[TRY IT]:
Among the records below, the line containing "zlen_u16_to_le, zlen_u32_to_le, Hz." marks the start. Output it and all lines after it exactly.

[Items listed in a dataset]
Lemma leaf_entries_payload entries incs a c : ∀ pos,
  Forall (λ e, key_ok e.1 ∧ rowid_ok e.2) entries → Forall (λ inc, zlen inc < 2 ^ 32) incs →
  pos = zlen a →
  leaf_entries (length entries) (a ++ leaf_payload entries incs ++ c) pos = Ok (with_includes entries incs).
Proof.
  revert a incs. induction entries as [|[k rid] entries IH]; intros a incs pos He Hi ->; [done|].
  apply Forall_cons in He as [[Hk Hr] He]. simpl in Hk, Hr.
  set (inc := include_at incs 0).
  assert (zlen inc < 2 ^ 32) as Hinc.
  { subst inc. unfold include_at. destruct incs as [|i incs]; simpl; [done|by inversion Hi]. }
  assert (Forall (λ inc, zlen inc < 2 ^ 32) (tail incs)) as Hi' by (destruct Hi; done).
  pose proof (zlen_nonneg inc). pose proof (zlen_encode_key k) as Hz.
  cbn [leaf_entries leaf_payload length with_includes]. fold inc. unfold leaf_entry.
  rewrite <- !app_assoc. rewrite decode_encode_key by done. cbn [mbind outcome_bind].
  rewrite (app_assoc a (encode_key k)).
  rewrite (get_range_at (a ++ encode_key k) (u32_to_le (u32 (zlen inc)))) by len.
  cbn [ok_or mbind outcome_bind]. rewrite u32_small, u32_from_to_le by lia.
  rewrite (app_assoc (a ++ encode_key k)).
  rewrite (get_range_at ((a ++ encode_key k) ++ u32_to_le (zlen inc)) inc) by len.
  cbn [ok_or mbind outcome_bind]. rewrite (app_assoc _ inc).
  rewrite decode_encode_rowid by (done || len). cbn [mbind outcome_bind].
  rewrite (app_assoc _ (encode_rowid rid)).
  rewrite IH; [done|done|done|]. rewrite !zlen_app, zlen_encode_rowid, zlen_u32_to_le. unfold ROWID_LEN. lia.
Qed.

Lemma internal_entries_payload keys children a c payload : ∀ pos,
  Forall key_ok keys → Forall (λ c, 0 ≤ c < 2 ^ 32) children → length children = length keys →
  internal_payload keys children = Ok payload → pos = zlen a →
  internal_entries (length keys) (a ++ payload ++ c) pos = Ok (zip keys children).
Proof.
  revert a children payload. induction keys as [|k keys IH]; intros a children payload pos Hk Hc Hl Hp ->.
  { by injection Hp as <-. }
  destruct children as [|ch children]; [done|]. cbn [internal_payload] in Hp.
  destruct (internal_payload keys children) as [rest|e|] eqn:E; [|done..].
  assert (payload = encode_key k ++ u32_to_le ch ++ rest) as -> by (cbn [mbind outcome_bind] in Hp; congruence).
  apply Forall_cons in Hk as [Hk0 Hk]. apply Forall_cons in Hc as [Hc0 Hc]. injection Hl as Hl.
  pose proof (zlen_encode_key k) as Hz. cbn [internal_entries length]. rewrite <- !app_assoc.
  rewrite decode_encode_key by done. cbn [mbind outcome_bind]. rewrite (app_assoc a (encode_key k)).
  rewrite (get_range_at (a ++ encode_key k) (u32_to_le ch)) by len. cbn [ok_or mbind outcome_bind].
  rewrite (app_assoc _ (u32_to_le ch)). rewrite (IH _ children rest); [|done..|len].
  cbn [mbind outcome_bind]. rewrite u32_from_to_le by done. done.
Qed.

(** ** Page images *)

Definition node_body (kind count link : Z) (payload : list Z) : list Z :=
  [kind] ++ u16_to_le (u16 count) ++ u32_to_le link ++ payload.

Lemma write_body_Ok buf kind count link payload : 35 + zlen payload ≤ zlen buf →
  write_body buf kind count link payload = Ok (splice buf 28 (node_body kind count link payload)).
Proof.
  intros Hl. pose proof (zlen_nonneg payload). unfold write_body, PAGE_HEADER_SIZE, node_body.
  rewrite set_index_Ok by lia. cbn [mbind outcome_bind].
  rewrite copy_from_slice_Ok by len. cbn [mbind outcome_bind].
  rewrite copy_from_slice_Ok by len. cbn [mbind outcome_bind].
  rewrite copy_from_slice_Ok by len. f_equal.
  change (28 + 1) with (28 + zlen [kind]). rewrite splice_app by len.
  change (28 + 3) with (28 + zlen ([kind] ++ u16_to_le (u16 count))). rewrite splice_app by len.
  change (28 + 7) with (28 + zlen (([kind] ++ u16_to_le (u16 count)) ++ u32_to_le link)).
  rewrite splice_app by len. by rewrite <- !app_assoc.
Qed.

(** The image of a node: the page header's id and type, and the body. *)
Definition image (page_id page_size : Z) (body : list Z) : list Z :=
  splice (splice (splice (replicate (Z.to_nat page_size) 0) 0 (u32_to_le page_id)) 4 [PAGE_TYPE_BTREE])
    28 body.

Definition node_fields (n : Node) : Result (list Z) :=
  match n with
  | Leaf entries incs next => Ok (node_body NODE_LEAF (zlen entries) next (leaf_payload entries incs))
  | Internal keys (c0 :: rest) =>
      payload ← internal_payload keys rest; Ok (node_body NODE_INTERNAL (zlen keys) c0 payload)
  | Internal _ [] => Panic
  end.

Lemma serialize_Ok n page_id page_size body : 28 + zlen body ≤ page_size →
  node_fields n = Ok body → serialize n page_id page_size = Ok (image page_id page_size body).
Proof.
  intros Hl Hn. pose proof (zlen_nonneg body). unfold serialize, image.
  set (buf := replicate (Z.to_nat page_size) 0).
  assert (zlen buf = page_size) as Hb by (subst buf; len).
  rewrite copy_from_slice_Ok by len. cbn [mbind outcome_bind].
  rewrite set_index_Ok by len. cbn [mbind outcome_bind].
  set (buf' := splice _ 4 _). assert (zlen buf' = page_size) as Hb' by (subst buf'; len).
  destruct n as [entries incs next|keys [|c0 rest]]; [| done |].
  - injection Hn as <-. apply write_body_Ok. unfold node_body in Hl. autorewrite with zlen in Hl. lia.
  - unfold node_fields in Hn. destruct (internal_payload keys rest) as [payload|e|]; [|done..].
    cbn [mbind outcome_bind] in *. injection Hn as <-. apply write_body_Ok.
    unfold node_body in Hl. autorewrite with zlen in Hl. lia.
Qed.

Lemma image_body page_id page_size body : 28 + zlen body ≤ page_size →
  ∃ rest, sub (image page_id page_size body) 28 (page_size - 28) = body ++ rest ∧
    zlen (image page_id page_size body) = page_size.
Proof.
  intros Hl. pose proof (zlen_nonneg body). unfold image.
  set (buf := splice _ 4 _). assert (zlen buf = page_size) as Hb by (subst buf; len).
  exists (sub buf (28 + zlen body) (page_size - 28 - zlen body)). split; [|len].
  apply list_eq. intros i. rewrite lookup_sub, lookup_splice by lia.
  unfold zlen in *. destruct (decide (i < length body)%nat).
  - rewrite lookup_app_l by done. repeat case_decide; try lia. f_equal. lia.
  - rewrite lookup_app_r, lookup_sub by lia. repeat case_decide; try lia; [|done]. f_equal. lia.
Qed.

Lemma image_page_id page_id page_size body : 0 ≤ page_id < 2 ^ 32 → 28 + zlen body ≤ page_size →
  Page.page_id (mkPage (image page_id page_size body)) = Ok page_id.
Proof.
  intros Hp Hl. pose proof (zlen_nonneg body). destruct (image_body page_id page_size body Hl) as (_&_&Hz).
  rewrite page_id_Ok by (cbn [data]; lia). f_equal. cbn [data]. unfold image.
  rewrite rd_splice_out by len. rewrite rd_splice_out by len.
  unfold u32_to_le. rewrite (rd_splice_eq _ 0 4) by len. apply Z.mod_small. lia.
Qed.

(** ** Round trip *)

Lemma with_includes_fst entries incs : (with_includes entries incs).*1 = entries.
Proof. revert incs. induction entries as [|e entries IH]; intros; simpl; [done|by rewrite IH]. Qed.

Lemma with_includes_snd entries incs : length incs = length entries → (with_includes entries incs).*2 = incs.
Proof.
  revert incs. induction entries as [|e entries IH]; intros [|i incs] Hl; try done.
  simpl. f_equal. apply IH. by injection Hl.
Qed.

Lemma with_includes_nil entries : (with_includes entries []).*2 = replicate (length entries) [].
Proof. induction entries as [|e entries IH]; [done|]. cbn [with_includes length replicate fmap list_fmap tail]. f_equal. apply IH. Qed.

Lemma include_at_tail incs i : include_at (tail incs) i = include_at incs (S i).
Proof. unfold include_at. by destruct incs. Qed.

Lemma zlen_leaf_payload entries incs :
  7 + zlen (leaf_payload entries incs) = body_len (Leaf entries incs 0).
Proof.
  unfold body_len, ROWID_LEN. f_equal. revert incs.
  induction entries as [|[k rid] entries IH]; intros incs; [done|].
  cbn [leaf_payload]. rewrite zlen_app, zlen_leaf_entry, IH, imap_cons. cbn [foldr fst]. f_equal.
  f_equal. apply imap_ext. intros i x _. simpl. by rewrite include_at_tail.
Qed.

Lemma internal_payload_Ok keys children : length children = length keys →
  ∃ payload, internal_payload keys children = Ok payload ∧
    zlen payload = foldr Z.add 0 ((λ k, encoded_key_len k + 4) <$> keys).
Proof.
  revert children. induction keys as [|k keys IH]; intros [|c children] Hl; try done; [by exists []|].
  injection Hl as Hl. destruct (IH children Hl) as (rest&E&Hz). cbn [internal_payload]. rewrite E.
  cbn [mbind outcome_bind]. eexists. split; [done|]. rewrite !zlen_app, zlen_encode_key, zlen_u32_to_le, Hz.
  rewrite fmap_cons. cbn [foldr]. lia.
Qed.

Lemma node_fields_Ok n : node_ok n → ∃ body, node_fields n = Ok body ∧ zlen body = body_len n.
Proof.
  destruct n as [entries incs next|keys children].
  - intros _. eexists. split; [done|]. unfold node_body. rewrite !zlen_app, zlen_u16_to_le, zlen_u32_to_le.
    pose proof (zlen_leaf_payload entries incs) as Hz. change (zlen [NODE_LEAF]) with 1.
    change (body_len (Leaf entries incs next)) with (body_len (Leaf entries incs 0)). lia.
  - intros (_&_&_&Hl). destruct children as [|c0 rest]; [done|]. injection Hl as Hl.
    destruct (internal_payload_Ok keys rest Hl) as (payload&E&Hz). simpl. rewrite E.
    eexists. split; [done|]. unfold node_body. rewrite !zlen_app, zlen_u16_to_le, zlen_u32_to_le, Hz.
    change (zlen [NODE_INTERNAL]) with 1. lia.
Qed.

Lemma existsb_includes incs : existsb (λ inc : list Z, bool_decide (0 < zlen inc)) incs = true ↔
  Exists (λ inc, inc ≠ []) incs.
Proof.
  rewrite existsb_exists, Exists_exists. split; intros (inc&Hin&H); exists inc; rewrite list_elem_of_In in *.
  - split; [done|]. apply bool_decide_eq_true in H. by intros ->.
  - split; [done|]. apply bool_decide_eq_true. destruct inc; [done|]. rewrite zlen_cons.
    pose proof (zlen_nonneg inc). lia.
Qed.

[COMPLETED EXERCISE]:
    eexists. split; [done|]. unfold node_body. rewrite !zlen_app, zlen_u16_to_le, zlen_u32_to_le, Hz.
    change (zlen [NODE_INTERNAL]) with 1. lia.
Qed.

Lemma existsb_includes incs : existsb (λ inc : list Z, bool_decide (0 < zlen inc)) incs = true ↔
  Exists (λ inc, inc ≠ []) incs.
Proof.
  rewrite existsb_exists, Exists_exists. split; intros (inc&Hin&H); exists inc; rewrite list_elem_of_In in *.
  - split; [done|]. apply bool_decide_eq_true in H. by intros ->.
  - split; [done|]. apply bool_decide_eq_true. destruct inc; [done|]. rewrite zlen_cons.
    pose proof (zlen_nonneg inc). lia.
Qed.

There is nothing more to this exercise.